Letztes Update am Mi, 16.01.2019 09:48

APAOnlineticker / Tiroler Tageszeitung Onlineausgabe


23-Jähriger wegen Wiederbetätigung in Klagenfurt vor Gericht



Klagenfurt (APA) - Ein 23-jähriger Kärntner hat sich am Mittwoch am Landesgericht Klagenfurt wegen nationalsozialistischer Wiederbetätigung verantworten müssen. Außerdem soll er - bereits in Haft - versucht haben, seine Exfreundin zu einer falschen Beweisaussage anzustiften.

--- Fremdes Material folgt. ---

(* ===== verification/UserInit.v ===== *)
(** * All processes: [user_processes_struct_init]

    Every process of the table is set up in turn, each in memory that was
    free: the loop ends, each process has its address space, its stack and
    its registers in the final heap, and no two share a table or a stack. *)

From S2P Require Import Prelude Memblock MemblockList MemblockArray MemblockRange MemblockFree.
From S2P Require Import MemblockSearch MemblockAlloc Loader CString CStringSpec Kmalloc PageTable PageTableMap.
From S2P Require Import Pte PtTree PteDesc Vmap VmapHeap VmapFold VmapSpec VSpace Process AddressSpace.

Section All.
Context (fuel : nat) (kv : Z).

(** ** Later processes leave earlier ones alone *)

Lemma kept_refl h : heap_ok h -> kept h h.
Proof. by split. Qed.

Lemma kept_trans h1 h2 h3 : kept h1 h2 -> kept h2 h3 -> kept h1 h3.
Proof.
  intros [A1 A2 A3 A4] [B1 B2 B3 B4]. split; [done | by rewrite B2 | auto |].
  intros a Ha. rewrite B4, A4; [done | done |]. destruct Ha as [Ha | Ha]; [auto | right]. by rewrite (A2 a).
Qed.

Lemma kept_ld64 h h' a :
  kept h h' -> (forall q, a <= q < a + 8 -> covers (reserved (kh_mb h)) (q - LINER_MAP_OFFSET)) ->
  ld64 (kh_mem h') a = ld64 (kh_mem h) a.
Proof.
  intros Hk Ha. unfold ld64. apply (ld_le_ext 8). intros q Hq.
  replace q with (q - LINER_MAP_OFFSET + LINER_MAP_OFFSET) by lia. apply (kp_same _ _ Hk). left. apply Ha. lia.
Qed.

Lemma kept_wd T h h' b x i :
  tabs_ok T h -> kept h h' -> T !! b = Some x -> 0 <= i < 512 -> wd h' (b + 8 * i) = wd h (b + 8 * i).
Proof.
  intros [_ Hl] Hk Hb Hi. apply wd_ext. intros q Hq. apply (kp_same _ _ Hk). left.
  apply (Hl b x); [done | unfold in_page; lia].
Qed.

Lemma live_proc_kept p es pid T root ps h h' :
  layout_ok kv p -> live_proc kv p es pid T root ps h -> kept h h' -> live_proc kv p es pid T root ps h'.
Proof.
  intros Hl [L1 [L2 L2'] L3 L4 L5 [F1 F2] (L6 & L6' & L6'') L7 (L8 & L8' & L8'') L9] Hk.
  assert (Hw : forall v, 0 <= v < 2 ^ 48 -> twalk 3 (wd h') root v = twalk 3 (wd h) root v).
  { intros v Hv. apply (walk_same T); [done | done | done |]. intros b x i. by apply kept_wd. }
  assert (Hreg : forall i, 0 <= i < 34 -> ld64 (kh_mem h') (ps_sp ps + 8 * i) = ld64 (kh_mem h) (ps_sp ps + 8 * i)).
  { intros i Hi. apply kept_ld64; [done |]. intros q Hq. apply L7. rewrite Z.sub_add.
    unfold block, sizeof_user_pt_regs. lia. }
  split.
  - split; [apply Hk |]. intros b x a Hb Ha. destruct (to_live _ _ L1 b x a Hb Ha).
    split; [by apply (kp_memory _ _ Hk) | by apply (kp_live _ _ Hk)].
  - split; [| done]. apply (equiv_tree T (wd h)); [| done].
    intros c k q i Hc Hi. left. symmetry. by apply (kept_wd T h h' c (k, q)).
  - done.
  - intros v Hv. rewrite Hw by done. by apply L4.
  - intros a Ha. by apply (kp_live _ _ Hk), L5.
  - done.
  - split; [done |]. split; [by rewrite Hreg |]. intros i x Hi. specialize (L6'' i x Hi).
    unfold user_byte in *. set (v := _ + Z.of_nat i) in *.
    assert (Hv : PROCESS_STACK_TOP - process_stack_size (p_image p) <= v < PROCESS_STACK_TOP).
    { pose proof (lookup_lt_Some _ _ _ Hi). unfold v. lia. }
    assert (Hv48 : 0 <= v < 2 ^ 48) by (change PROCESS_STACK_TOP with 0x41C0000000 in *; lia).
    rewrite Hw, (L4 v Hv48), region_at_stack by done. rewrite (L4 v Hv48), region_at_stack in L6'' by done.
    rewrite (kp_same _ _ Hk); [done |]. left. apply L5. unfold block. lia.
  - intros a Ha. by apply (kp_live _ _ Hk), L7.
  - split; [intros i Hi; rewrite Hreg by lia; auto |]. by rewrite !Hreg.
  - done.
Qed.

(** ** The loop *)

(** A process to set up: its slot, its record, its auxiliary entries. *)
Record job := mkJob {
  jb_addr : Z;
  jb_ps : proc_struct;
  jb_es : list (list Z);
}.

Record job_ok (h : kheap) (j : job) : Prop := {
  jo_layout : layout_ok kv (ps_proc (jb_ps j));
  jo_args : args_ok (ps_proc (jb_ps j)) h (jb_es j);
  jo_mm : 0 <= mm_pgtable_mem (pm_map (ps_mm (jb_ps j))) < 2 ^ 64;
}.

(** Enough memory for all of them, whatever number of tables each takes. *)
Fixpoint plenty (l : list job) (mb : memblock) : Prop :=
  match l with
  | [] => True
  | j :: l =>
      let p := ps_proc (jb_ps j) in
      exists mb1, process_supply p mb = Some mb1 /\ supply (process_tables p) mb1 /\ kernel_stack_supply p mb1
        /\ forall n mb2 mb3, (n <= process_tables p)%nat -> takes n mb1 = Some mb2 ->
             mb_take THREAD_SIZE mb2 = Some mb3 -> plenty l mb3
  end.

(** The jobs are in the table from slot [idx] on. *)
Record in_table (l : list job) (idx : nat) (t : proc_table) : Prop := {
  it_slot : forall k j, l !! k = Some j ->
    pt_slots t !! (idx + k)%nat = Some (jb_addr j) /\ pt_procs t !! jb_addr j = Some (jb_ps j);
  it_dup : NoDup (jb_addr <$> l);
  it_count : pt_count t = Z.of_nat (idx + length l);
  it_max : (idx + length l < length (pt_slots t))%nat;
  it_pid : 0 <= pt_max_pid t /\ pt_max_pid t + Z.of_nat (length l) < 2 ^ 31;
}.

Lemma job_ok_kept h h' j : kept h h' -> job_ok h j -> job_ok h' j.
Proof.
  intros Hk [J1 [A1 A2 A3 A4 A5 A6] J3]. split; [done | | done]. split; try done.
  eapply Forall2_impl; [exact A6 |]. intros q e (Q1 & Q2 & Q3 & Q4).
  split; [| split; [done |]; split; [done |]].
  - intros i x Hi. rewrite <- (Q1 i x Hi). pose proof (lookup_lt_Some _ _ _ Hi).
    replace (q + Z.of_nat i) with (q + Z.of_nat i - LINER_MAP_OFFSET + LINER_MAP_OFFSET) by lia.
    apply (kp_same _ _ Hk). right. apply Q4. lia.
  - intros a Ha. rewrite (kp_memory _ _ Hk _). by apply Q4.
Qed.

Definition result : Type := tables * Z * proc_struct.

(** The result of a job, in the final heap. *)
Definition job_done (t : proc_table) (h : kheap) (pid : Z) (j : job) (r : result) : Prop :=
  let '(T, root, ps) := r in
  pt_procs t !! jb_addr j = Some ps /\ live_proc kv (ps_proc (jb_ps j)) (jb_es j) pid T root ps h.

Definition owns (r : result) (a : Z) : Prop := own_memory r.1.1 r.2 a.

Lemma own_reserved p es pid T root ps h a :
  live_proc kv p es pid T root ps h -> own_memory T ps a -> covers (reserved (kh_mb h)) a.
Proof.
  intros [L1 _ _ _ L5 _ _ _ _ [<- _]] [(b & x & Hb & Ha) | Ha]; [by apply (to_live _ _ L1 b x a) | by apply L5].
Qed.

Lemma setup_loop_ok l : forall n idx t h,
  heap_ok h -> Forall (job_ok h) l -> plenty l (kh_mb h) -> in_table l idx t -> (length l < n)%nat ->
  exists t' h' rs, setup_loop fuel kv n idx t h = Done (t', h') /\ kept h h'
    /\ pt_slots t' = pt_slots t /\ pt_count t' = pt_count t /\ length rs = length l
    /\ (forall a, a ∉ jb_addr <$> l -> pt_procs t' !! a = pt_procs t !! a)
    /\ (forall k j r, l !! k = Some j -> rs !! k = Some r -> job_done t' h' (pt_max_pid t + Z.of_nat k) j r)
    /\ (forall k r a, rs !! k = Some r -> owns r a -> ~ covers (reserved (kh_mb h)) a)
    /\ (forall i k r s a, (i < k)%nat -> rs !! i = Some r -> rs !! k = Some s -> owns r a -> ~ owns s a).
Proof.
  induction l as [|j l IH]; intros n idx t h Hh Hok Hpl Hit Hn; (destruct n as [|n]; [simpl in Hn; lia |]);
    cbn [setup_loop length] in *.
  - pose proof Hit as [I1 I2 I3 I4 I5]. rewrite Nat.add_0_r in *.
    destruct (lookup_lt_is_Some_2 (pt_slots t) idx I4) as [proc ->].
    rewrite I3, (proj2 (Z.ltb_ge _ _)) by lia. exists t, h, [].
    split; [done |]. split; [by apply kept_refl |]. do 4 (split; [done |]). done.
  - pose proof Hit as [I1 I2 I3 I4 I5]. destruct (I1 0%nat j eq_refl) as [S1 S2]. rewrite Nat.add_0_r in S1.
    apply Forall_cons in Hok as [[J1 J2 J3] Hok]. destruct Hpl as (mb1 & P1 & P2 & P3 & P4).
    cbn [length] in *. rewrite S1, I3, (proj2 (Z.ltb_lt _ _)) by lia.
    unfold process_setup_at. rewrite S2.
    destruct (process_setup_spec fuel kv (jb_ps j) (pt_max_pid t) h mb1 (jb_es j) Hh J1 J2 J3 P1 P2 P3)
      as (T & root & ps' & h1 & m & mb' & -> & Hlive & Hkept & Hnew & Hm & Htk & Hmb). cbn [obind].
    set (t1 := mkPt (pt_slots t) (pt_count t) (<[jb_addr j := ps']> (pt_procs t)) (s32 (pt_max_pid t + 1))).
    assert (Hpid : pt_max_pid t1 = pt_max_pid t + 1).
    { cbn [t1 pt_max_pid]. unfold s32. rewrite Z.mod_small by lia. lia. }
    apply NoDup_cons in I2 as [N1 N2].
    destruct (IH n (S idx) t1 h1) as (t' & h' & rs & E & K & R1 & R2 & R3 & R4 & R5 & R6 & R7).
    { apply Hkept. }
    { eapply Forall_impl; [exact Hok |]. intros x Hx. by eapply job_ok_kept. }
    { by apply (P4 m mb'). }
    { split; [| done | | cbn [t1 pt_slots]; lia |]; cbn [t1 pt_slots pt_procs pt_count]; [| lia | lia].
      intros k x Hx. destruct (I1 (S k) x Hx) as [T1 T2].
      replace (S idx + k)%nat with (idx + S k)%nat by lia. split; [done |]. rewrite lookup_insert_ne; [done |].
      intros Heq. apply N1. rewrite Heq. apply list_elem_of_fmap. exists x. split; [done |].
      by eapply list_elem_of_lookup_2. }
    { lia. }
    exists t', h', ((T, root, ps') :: rs). split; [exact E |]. split; [by eapply kept_trans |].
    split; [done |]. split; [rewrite R2; exact I3 |]. split; [cbn [length]; lia |].
    pose proof (kp_live _ _ Hkept) as Hres.
    split; [| split; [| split]].
    + intros a Ha. apply not_elem_of_cons in Ha as [Ha1 Ha2]. rewrite R4 by done. cbn [t1 pt_procs].
      by rewrite lookup_insert_ne.
    + intros [|k] x r Hx Hr; cbn in Hx, Hr.
      * injection Hx as <-. injection Hr as <-. unfold job_done. rewrite Z.add_0_r. split.
        -- rewrite R4 by done. apply lookup_insert_eq.
        -- by eapply live_proc_kept.
      * replace (pt_max_pid t + Z.of_nat (S k)) with (pt_max_pid t1 + Z.of_nat k) by lia. by apply R5.
    + intros [|k] r a Hr Ha; cbn in Hr; [injection Hr as <-; by apply Hnew |].
      intros Hc. by apply (R6 k r a Hr Ha), Hres.
    + intros [|i] [|k] r s a Hik Hr Hs Ha Hb; cbn in Hr, Hs; try lia.
      * injection Hr as <-. apply (R6 k s a Hs Hb). by eapply own_reserved.
      * by apply (R7 i k r s a ltac:(lia) Hr Hs Ha).
Qed.
End All.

Staatsanwalt Markus Kitz legte dem Mann zur Last, einschlägige Tätowierungen zur Schau gestellt zu haben - so habe er ein Tattoo der Zahl 88 präsentiert, was in der Neonazi-Szene für HH (Heil Hitler) steht. Außerdem habe er per WhatsApp einschlägige Bilder verschickt, unter anderem von einem tätowierten Hakenkreuz und von einem SS-Soldaten.

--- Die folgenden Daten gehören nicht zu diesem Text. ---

(* ===== verification/Rbtree.v ===== *)
(** * Red-black trees with parent pointers: [linux_porting/lib/rbtree.c]

    A node is three words: the address of the parent with the colour in bit
    0, the right child and the left child; the root is one word.  The code of
    rbtree.c, [rbtree.h] and [rbtree_augmented.h] is translated statement by
    statement over words of memory ([Kobj]).

    The C code writes every case twice, once per side.  Here a case is written
    once, with the side [d] of the tree the work is on: [rb_child d] is
    [rb_left] for [LEFT] and [rb_right] for [RIGHT].

    The loops go along a path of the tree; [RB_FUEL] bounds their turns, and
    [RbtreeSpec] shows that it is enough for every tree that fits in memory. *)

From S2P Require Import Prelude Kmalloc Kobj.

Definition RB_RED : Z := 0.
Definition RB_BLACK : Z := 1.
Definition RB_FUEL : nat := 140.

Inductive side := LEFT | RIGHT.
Definition opp (d : side) : side := match d with LEFT => RIGHT | RIGHT => LEFT end.

(** ** [struct rb_node] *)

Definition rb_offset (d : side) : Z := match d with RIGHT => 8 | LEFT => 16 end.

Definition rb_child (d : side) (n : Z) : kprog Z := ldw (n + rb_offset d).
Definition rb_set_child (d : side) (n v : Z) : kprog unit := stw (n + rb_offset d) v.

Definition __rb_parent (pc : Z) : Z := Z.land pc (u64 (Z.lnot 3)).
Definition __rb_color (pc : Z) : Z := Z.land pc 1.

Definition rb_parent (n : Z) : kprog Z := pc ← ldw n; mret (__rb_parent pc).
Definition rb_color (n : Z) : kprog Z := pc ← ldw n; mret (__rb_color pc).
Definition rb_is_black (n : Z) : kprog bool := c ← rb_color n; mret (negb (c =? 0)).
Definition rb_is_red (n : Z) : kprog bool := c ← rb_color n; mret (c =? 0).

Definition rb_set_black (n : Z) : kprog unit := pc ← ldw n; stw n (u64 (pc + RB_BLACK)).
Definition rb_red_parent (n : Z) : kprog Z := ldw n.

Definition rb_set_parent (n p : Z) : kprog unit := c ← rb_color n; stw n (u64 (c + p)).
Definition rb_set_parent_color (n p c : Z) : kprog unit := stw n (u64 (p + c)).

(** [RB_EMPTY_NODE], [RB_CLEAR_NODE] *)
Definition RB_EMPTY_NODE (n : Z) : kprog bool := pc ← ldw n; mret (pc =? n).
Definition RB_CLEAR_NODE (n : Z) : kprog unit := stw n n.

(** [rb_link] is the address of the link to set. *)
Definition rb_link_node (node parent rb_link : Z) : kprog unit :=
  stw node parent;;
  rb_set_child RIGHT node 0;;
  rb_set_child LEFT node 0;;
  stw rb_link node.

Definition __rb_change_child (old new parent root : Z) : kprog unit :=
  if parent =? 0 then stw root new
  else
    l ← rb_child LEFT parent;
    if l =? old then rb_set_child LEFT parent new else rb_set_child RIGHT parent new.

Definition __rb_rotate_set_parents (old new root color : Z) : kprog unit :=
  parent ← rb_parent old;
  pc ← ldw old;
  stw new pc;;
  rb_set_parent_color old new color;;
  __rb_change_child old new parent root.

(** Both loops begin with the same test: [tmp = parent->rb_right; if (n != tmp)]
    the node is the left child and [tmp] the right one, else the node is the
    right child and [tmp = parent->rb_left]. *)
Definition rb_other_child (parent n : Z) : kprog (side * Z) :=
  tmp ← rb_child RIGHT parent;
  if negb (n =? tmp) then mret (LEFT, tmp)
  else tmp ← rb_child LEFT parent; mret (RIGHT, tmp).

(** ** Insertion *)

(** Case 2: the node is the inner child of its parent. *)
Definition rb_insert_case2 (rotate : Z -> Z -> kprog unit) (d : side) (node parent : Z)
    : kprog (Z * Z) :=
  tmp ← rb_child d node;
  rb_set_child (opp d) parent tmp;;
  rb_set_child d node parent;;
  kwhen (negb (tmp =? 0)) (rb_set_parent_color tmp parent RB_BLACK);;
  rb_set_parent_color parent node RB_RED;;
  rotate parent node;;
  tmp ← rb_child (opp d) node;
  mret (node, tmp).

(** Case 3: the node is the outer child; rotate at the grandparent. *)
Definition rb_insert_case3 (rotate : Z -> Z -> kprog unit) (d : side) (root parent gparent tmp : Z)
    : kprog unit :=
  rb_set_child d gparent tmp;;
  rb_set_child (opp d) parent gparent;;
  kwhen (negb (tmp =? 0)) (rb_set_parent_color tmp gparent RB_BLACK);;
  __rb_rotate_set_parents gparent parent root RB_RED;;
  rotate gparent parent.

Fixpoint __rb_insert_loop (fuel : nat) (rotate : Z -> Z -> kprog unit) (root node parent : Z)
    : kprog unit :=
  match fuel with
  | O => kfuel
  | S fuel =>
      if parent =? 0 then rb_set_parent_color node 0 RB_BLACK
      else
        black ← rb_is_black parent;
        if (black : bool) then mret tt
        else
          gparent ← rb_red_parent parent;
          '(d, tmp) ← rb_other_child gparent parent;
          red ← (if tmp =? 0 then mret false else rb_is_red tmp);
          if (red : bool) then
            rb_set_parent_color tmp gparent RB_BLACK;;
            rb_set_parent_color parent gparent RB_BLACK;;
            parent ← rb_parent gparent;
            rb_set_parent_color gparent parent RB_RED;;
            __rb_insert_loop fuel rotate root gparent parent
          else
            tmp ← rb_child (opp d) parent;
            '(parent, tmp) ← (if node =? tmp then rb_insert_case2 rotate d node parent
                              else mret (parent, tmp));
            rb_insert_case3 rotate d root parent gparent tmp
  end.

Definition __rb_insert (node root : Z) (rotate : Z -> Z -> kprog unit) : kprog unit :=
  parent ← rb_red_parent node;
  __rb_insert_loop RB_FUEL rotate root node parent.

(** ** Repairing the black height after a removal *)

(** Case 1: a red sibling is rotated above the parent. *)
Definition rb_erase_case1 (rotate : Z -> Z -> kprog unit) (d : side) (root parent sibling : Z)
    : kprog Z :=
  tmp1 ← rb_child d sibling;
  rb_set_child (opp d) parent tmp1;;
  rb_set_child d sibling parent;;
  rb_set_parent_color tmp1 parent RB_BLACK;;
  __rb_rotate_set_parents parent sibling root RB_RED;;
  rotate parent sibling;;
  mret tmp1.

(** Case 3: rotate the inner child [tmp2] of the sibling above it. *)
Definition rb_erase_case3 (rotate : Z -> Z -> kprog unit) (d : side) (parent sibling tmp2 : Z)
    : kprog unit :=
  tmp1 ← rb_child (opp d) tmp2;
  rb_set_child d sibling tmp1;;
  rb_set_child (opp d) tmp2 sibling;;
  rb_set_child (opp d) parent tmp2;;
  kwhen (negb (tmp1 =? 0)) (rb_set_parent_color tmp1 sibling RB_BLACK);;
  rotate sibling tmp2.

(** Case 4: rotate the sibling above the parent and repaint. *)
Definition rb_erase_case4 (rotate : Z -> Z -> kprog unit) (d : side) (root parent sibling tmp1 : Z)
    : kprog unit :=
  tmp2 ← rb_child d sibling;
  rb_set_child (opp d) parent tmp2;;
  rb_set_child d sibling parent;;
  rb_set_parent_color tmp1 sibling RB_BLACK;;
  kwhen (negb (tmp2 =? 0)) (rb_set_parent tmp2 parent);;
  __rb_rotate_set_parents parent sibling root RB_BLACK;;
  rotate parent sibling.

(** [!tmp || rb_is_black(tmp)] *)
Definition null_or_black (tmp : Z) : kprog bool :=
  if tmp =? 0 then mret true else rb_is_black tmp.

(** A turn of the loop once the sibling is black; [loop] is the next turn. *)
Definition rb_erase_black_sibling (loop : Z -> Z -> kprog unit) (rotate : Z -> Z -> kprog unit)
    (d : side) (root parent sibling : Z) : kprog unit :=
  tmp1 ← rb_child (opp d) sibling;
  black1 ← null_or_black tmp1;
  if (black1 : bool) then
    tmp2 ← rb_child d sibling;
    black2 ← null_or_black tmp2;
    if (black2 : bool) then
      rb_set_parent_color sibling parent RB_RED;;
      pred ← rb_is_red parent;
      if (pred : bool) then rb_set_black parent
      else
        gparent ← rb_parent parent;
        if gparent =? 0 then mret tt else loop parent gparent
    else
      rb_erase_case3 rotate d parent sibling tmp2;;
      rb_erase_case4 rotate d root parent tmp2 sibling
  else rb_erase_case4 rotate d root parent sibling tmp1.

Fixpoint ____rb_erase_color_loop (fuel : nat) (rotate : Z -> Z -> kprog unit) (root node parent : Z)
    : kprog unit :=
  match fuel with
  | O => kfuel
  | S fuel =>
      '(d, sibling) ← rb_other_child parent node;
      red ← rb_is_red sibling;
      sibling ← (if (red : bool) then rb_erase_case1 rotate d root parent sibling else mret sibling);
      rb_erase_black_sibling (____rb_erase_color_loop fuel rotate root) rotate d root parent sibling
  end.

Definition ____rb_erase_color (parent root : Z) (rotate : Z -> Z -> kprog unit) : kprog unit :=
  ____rb_erase_color_loop RB_FUEL rotate root 0 parent.

(** ** Augmented trees *)

Record rb_augment_callbacks := {
  propagate : Z -> Z -> kprog unit;
  copy : Z -> Z -> kprog unit;
  rotate : Z -> Z -> kprog unit;
}.

(** The walk of case 3 of [__rb_erase_augmented] down to the successor:
    returns its parent and itself. *)
Fixpoint rb_leftmost_below (fuel : nat) (successor tmp : Z) : kprog (Z * Z) :=
  match fuel with
  | O => kfuel
  | S fuel =>
      let parent := successor in
      let successor := tmp in
      tmp ← rb_child LEFT tmp;
      if tmp =? 0 then mret (parent, successor) else rb_leftmost_below fuel successor tmp
  end.

(** The node has two children: its successor, with its parent and its
    right child, is taken out of the right subtree (cases 2 and 3). *)
Definition rb_detach_successor (augment : rb_augment_callbacks) (node child : Z) : kprog (Z * Z * Z) :=
  tmp ← rb_child LEFT child;
  if tmp =? 0 then
    child2 ← rb_child RIGHT child;
    copy augment node child;;
    mret (child, child, child2)
  else
    '(parent, successor) ← rb_leftmost_below RB_FUEL child tmp;
    child2 ← rb_child RIGHT successor;
    rb_set_child LEFT parent child2;;
    rb_set_child RIGHT successor child;;
    rb_set_parent child successor;;
    copy augment node successor;;
    propagate augment parent successor;;
    mret (parent, successor, child2).

(** The successor takes the place of the node. *)
Definition rb_erase_two (augment : rb_augment_callbacks) (node root child : Z) : kprog Z :=
  '(parent, successor, child2) ← rb_detach_successor augment node child;
  tmp ← rb_child LEFT node;
  rb_set_child LEFT successor tmp;;
  rb_set_parent tmp successor;;
  pc ← ldw node;
  __rb_change_child node successor (__rb_parent pc) root;;
  rebalance ←
    (if negb (child2 =? 0) then
       rb_set_parent_color child2 parent RB_BLACK;; mret 0
     else
       black ← rb_is_black successor;
       mret (if (black : bool) then parent else 0));
  stw successor pc;;
  propagate augment successor 0;;
  mret rebalance.

Definition __rb_erase_augmented (node root : Z) (augment : rb_augment_callbacks) : kprog Z :=
  child ← rb_child RIGHT node;
  tmp ← rb_child LEFT node;
  if tmp =? 0 then
    pc ← ldw node;
    let parent := __rb_parent pc in
    __rb_change_child node child parent root;;
    rebalance ← (if negb (child =? 0) then stw child pc;; mret 0
                 else mret (if negb (__rb_color pc =? 0) then parent else 0));
    propagate augment parent 0;;
    mret rebalance
  else if child =? 0 then
    pc ← ldw node;
    stw tmp pc;;
    let parent := __rb_parent pc in
    __rb_change_child node tmp parent root;;
    propagate augment parent 0;;
    mret 0
  else rb_erase_two augment node root child.

Definition rb_erase_augmented (node root : Z) (augment : rb_augment_callbacks) : kprog unit :=
  rebalance ← __rb_erase_augmented node root augment;
  kwhen (negb (rebalance =? 0)) (____rb_erase_color rebalance root (rotate augment)).

Definition rb_insert_augmented (node root : Z) (augment : rb_augment_callbacks) : kprog unit :=
  __rb_insert node root (rotate augment).

(** The callbacks of a plain tree do nothing. *)
Definition dummy_callbacks : rb_augment_callbacks := {|
  propagate := fun _ _ => mret tt;
  copy := fun _ _ => mret tt;
  rotate := fun _ _ => mret tt;
|}.

Definition rb_insert_color (node root : Z) : kprog unit := __rb_insert node root (rotate dummy_callbacks).

Definition rb_erase (node root : Z) : kprog unit :=
  rebalance ← __rb_erase_augmented node root dummy_callbacks;
  kwhen (negb (rebalance =? 0)) (____rb_erase_color rebalance root (rotate dummy_callbacks)).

Der Mann bekannte sich zu den Wiederbetätigungs-Vorwürfen geständig, nicht aber zum Versuch der Bestimmung zur falschen Beweisaussage - laut seiner Verteidigerin wolle sich seine Exfreundin an ihm rächen. Ihr Mandant habe auch kein leichtes Leben gehabt - der mehrmals vorbestrafte, ehemalige Sonderschüler habe seine Lehre abgebrochen und sei dann in falsche Kreise geraten.

Die Schwurgerichtsverhandlung unter Vorsitz von Richter Bernd Lutschounig wurde am Vormittag mit der Einvernahme des Angeklagten fortgesetzt, mit einem Urteil wurde noch am Mittwoch gerechnet.